### Assignment
Starting with the first line, output the data exactly through to the end.

Top of Exercise materials

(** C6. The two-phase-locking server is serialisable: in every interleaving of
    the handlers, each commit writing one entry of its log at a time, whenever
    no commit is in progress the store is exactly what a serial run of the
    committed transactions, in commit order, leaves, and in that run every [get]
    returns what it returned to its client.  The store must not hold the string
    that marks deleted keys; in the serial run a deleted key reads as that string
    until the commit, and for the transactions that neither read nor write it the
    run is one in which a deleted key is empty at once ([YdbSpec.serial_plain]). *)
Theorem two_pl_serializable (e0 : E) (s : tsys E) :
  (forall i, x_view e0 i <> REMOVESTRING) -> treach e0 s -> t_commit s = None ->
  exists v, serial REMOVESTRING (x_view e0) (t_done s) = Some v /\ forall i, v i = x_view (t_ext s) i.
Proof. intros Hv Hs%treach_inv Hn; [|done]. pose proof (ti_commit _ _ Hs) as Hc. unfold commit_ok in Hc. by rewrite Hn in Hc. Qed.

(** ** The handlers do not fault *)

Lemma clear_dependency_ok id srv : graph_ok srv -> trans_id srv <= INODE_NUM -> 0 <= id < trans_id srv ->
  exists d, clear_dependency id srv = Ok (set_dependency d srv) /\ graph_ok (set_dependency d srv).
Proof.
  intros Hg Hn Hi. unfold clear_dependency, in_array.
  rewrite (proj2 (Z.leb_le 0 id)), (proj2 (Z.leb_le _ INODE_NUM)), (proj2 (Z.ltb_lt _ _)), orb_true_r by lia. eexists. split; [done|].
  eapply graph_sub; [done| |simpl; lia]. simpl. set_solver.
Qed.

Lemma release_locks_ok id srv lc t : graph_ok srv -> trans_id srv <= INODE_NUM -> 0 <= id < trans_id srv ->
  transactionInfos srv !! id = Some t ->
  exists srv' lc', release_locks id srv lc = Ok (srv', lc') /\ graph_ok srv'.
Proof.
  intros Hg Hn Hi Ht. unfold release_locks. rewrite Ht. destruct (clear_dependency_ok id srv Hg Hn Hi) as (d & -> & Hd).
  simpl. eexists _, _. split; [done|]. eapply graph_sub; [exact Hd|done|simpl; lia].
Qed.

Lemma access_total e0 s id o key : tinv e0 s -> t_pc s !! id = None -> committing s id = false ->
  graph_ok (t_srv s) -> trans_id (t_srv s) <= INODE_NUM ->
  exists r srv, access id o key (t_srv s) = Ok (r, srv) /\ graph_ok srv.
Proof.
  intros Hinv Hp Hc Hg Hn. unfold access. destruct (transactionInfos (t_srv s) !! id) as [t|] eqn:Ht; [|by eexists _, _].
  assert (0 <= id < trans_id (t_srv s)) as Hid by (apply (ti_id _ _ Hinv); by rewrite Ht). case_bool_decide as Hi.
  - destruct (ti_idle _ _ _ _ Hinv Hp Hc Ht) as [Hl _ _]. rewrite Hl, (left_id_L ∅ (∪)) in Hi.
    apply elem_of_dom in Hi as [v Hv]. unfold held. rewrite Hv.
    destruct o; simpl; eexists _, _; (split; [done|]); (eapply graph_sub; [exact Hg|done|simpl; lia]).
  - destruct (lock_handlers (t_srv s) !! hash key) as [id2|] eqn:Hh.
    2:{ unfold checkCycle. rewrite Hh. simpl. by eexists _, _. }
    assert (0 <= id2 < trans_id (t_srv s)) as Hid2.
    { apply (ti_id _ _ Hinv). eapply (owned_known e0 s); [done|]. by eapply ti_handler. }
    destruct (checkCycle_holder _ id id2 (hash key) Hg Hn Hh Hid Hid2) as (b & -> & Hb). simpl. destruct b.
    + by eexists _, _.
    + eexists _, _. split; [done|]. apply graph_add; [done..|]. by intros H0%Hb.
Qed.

Bottom of Exercise materials

### Answer space
(** C6. The two-phase-locking server is serialisable: in every interleaving of
    the handlers, each commit writing one entry of its log at a time, whenever
    no commit is in progress the store is exactly what a serial run of the
    committed transactions, in commit order, leaves, and in that run every [get]
    returns what it returned to its client.  The store must not hold the string
    that marks deleted keys; in the serial run a deleted key reads as that string
    until the commit, and for the transactions that neither read nor write it the
    run is one in which a deleted key is empty at once ([YdbSpec.serial_plain]). *)
Theorem two_pl_serializable (e0 : E) (s : tsys E) :
  (forall i, x_view e0 i <> REMOVESTRING) -> treach e0 s -> t_commit s = None ->
  exists v, serial REMOVESTRING (x_view e0) (t_done s) = Some v /\ forall i, v i = x_view (t_ext s) i.
Proof. intros Hv Hs%treach_inv Hn; [|done]. pose proof (ti_commit _ _ Hs) as Hc. unfold commit_ok in Hc. by rewrite Hn in Hc. Qed.

(** ** The handlers do not fault *)

Lemma clear_dependency_ok id srv : graph_ok srv -> trans_id srv <= INODE_NUM -> 0 <= id < trans_id srv ->
  exists d, clear_dependency id srv = Ok (set_dependency d srv) /\ graph_ok (set_dependency d srv).
Proof.
  intros Hg Hn Hi. unfold clear_dependency, in_array.
  rewrite (proj2 (Z.leb_le 0 id)), (proj2 (Z.leb_le _ INODE_NUM)), (proj2 (Z.ltb_lt _ _)), orb_true_r by lia. eexists. split; [done|].
  eapply graph_sub; [done| |simpl; lia]. simpl. set_solver.
Qed.

Lemma release_locks_ok id srv lc t : graph_ok srv -> trans_id srv <= INODE_NUM -> 0 <= id < trans_id srv ->
  transactionInfos srv !! id = Some t ->
  exists srv' lc', release_locks id srv lc = Ok (srv', lc') /\ graph_ok srv'.
Proof.
  intros Hg Hn Hi Ht. unfold release_locks. rewrite Ht. destruct (clear_dependency_ok id srv Hg Hn Hi) as (d & -> & Hd).
  simpl. eexists _, _. split; [done|]. eapply graph_sub; [exact Hd|done|simpl; lia].
Qed.

Lemma access_total e0 s id o key : tinv e0 s -> t_pc s !! id = None -> committing s id = false ->
  graph_ok (t_srv s) -> trans_id (t_srv s) <= INODE_NUM ->
  exists r srv, access id o key (t_srv s) = Ok (r, srv) /\ graph_ok srv.
Proof.
  intros Hinv Hp Hc Hg Hn. unfold access. destruct (transactionInfos (t_srv s) !! id) as [t|] eqn:Ht; [|by eexists _, _].
  assert (0 <= id < trans_id (t_srv s)) as Hid by (apply (ti_id _ _ Hinv); by rewrite Ht). case_bool_decide as Hi.
  - destruct (ti_idle _ _ _ _ Hinv Hp Hc Ht) as [Hl _ _]. rewrite Hl, (left_id_L ∅ (∪)) in Hi.
    apply elem_of_dom in Hi as [v Hv]. unfold held. rewrite Hv.
    destruct o; simpl; eexists _, _; (split; [done|]); (eapply graph_sub; [exact Hg|done|simpl; lia]).
  - destruct (lock_handlers (t_srv s) !! hash key) as [id2|] eqn:Hh.
    2:{ unfold checkCycle. rewrite Hh. simpl. by eexists _, _. }
    assert (0 <= id2 < trans_id (t_srv s)) as Hid2.
    { apply (ti_id _ _ Hinv). eapply (owned_known e0 s); [done|]. by eapply ti_handler. }
    destruct (checkCycle_holder _ id id2 (hash key) Hg Hn Hh Hid Hid2) as (b & -> & Hb). simpl. destruct b.
    + by eexists _, _.
    + eexists _, _. split; [done|]. apply graph_add; [done..|]. by intros H0%Hb.
Qed.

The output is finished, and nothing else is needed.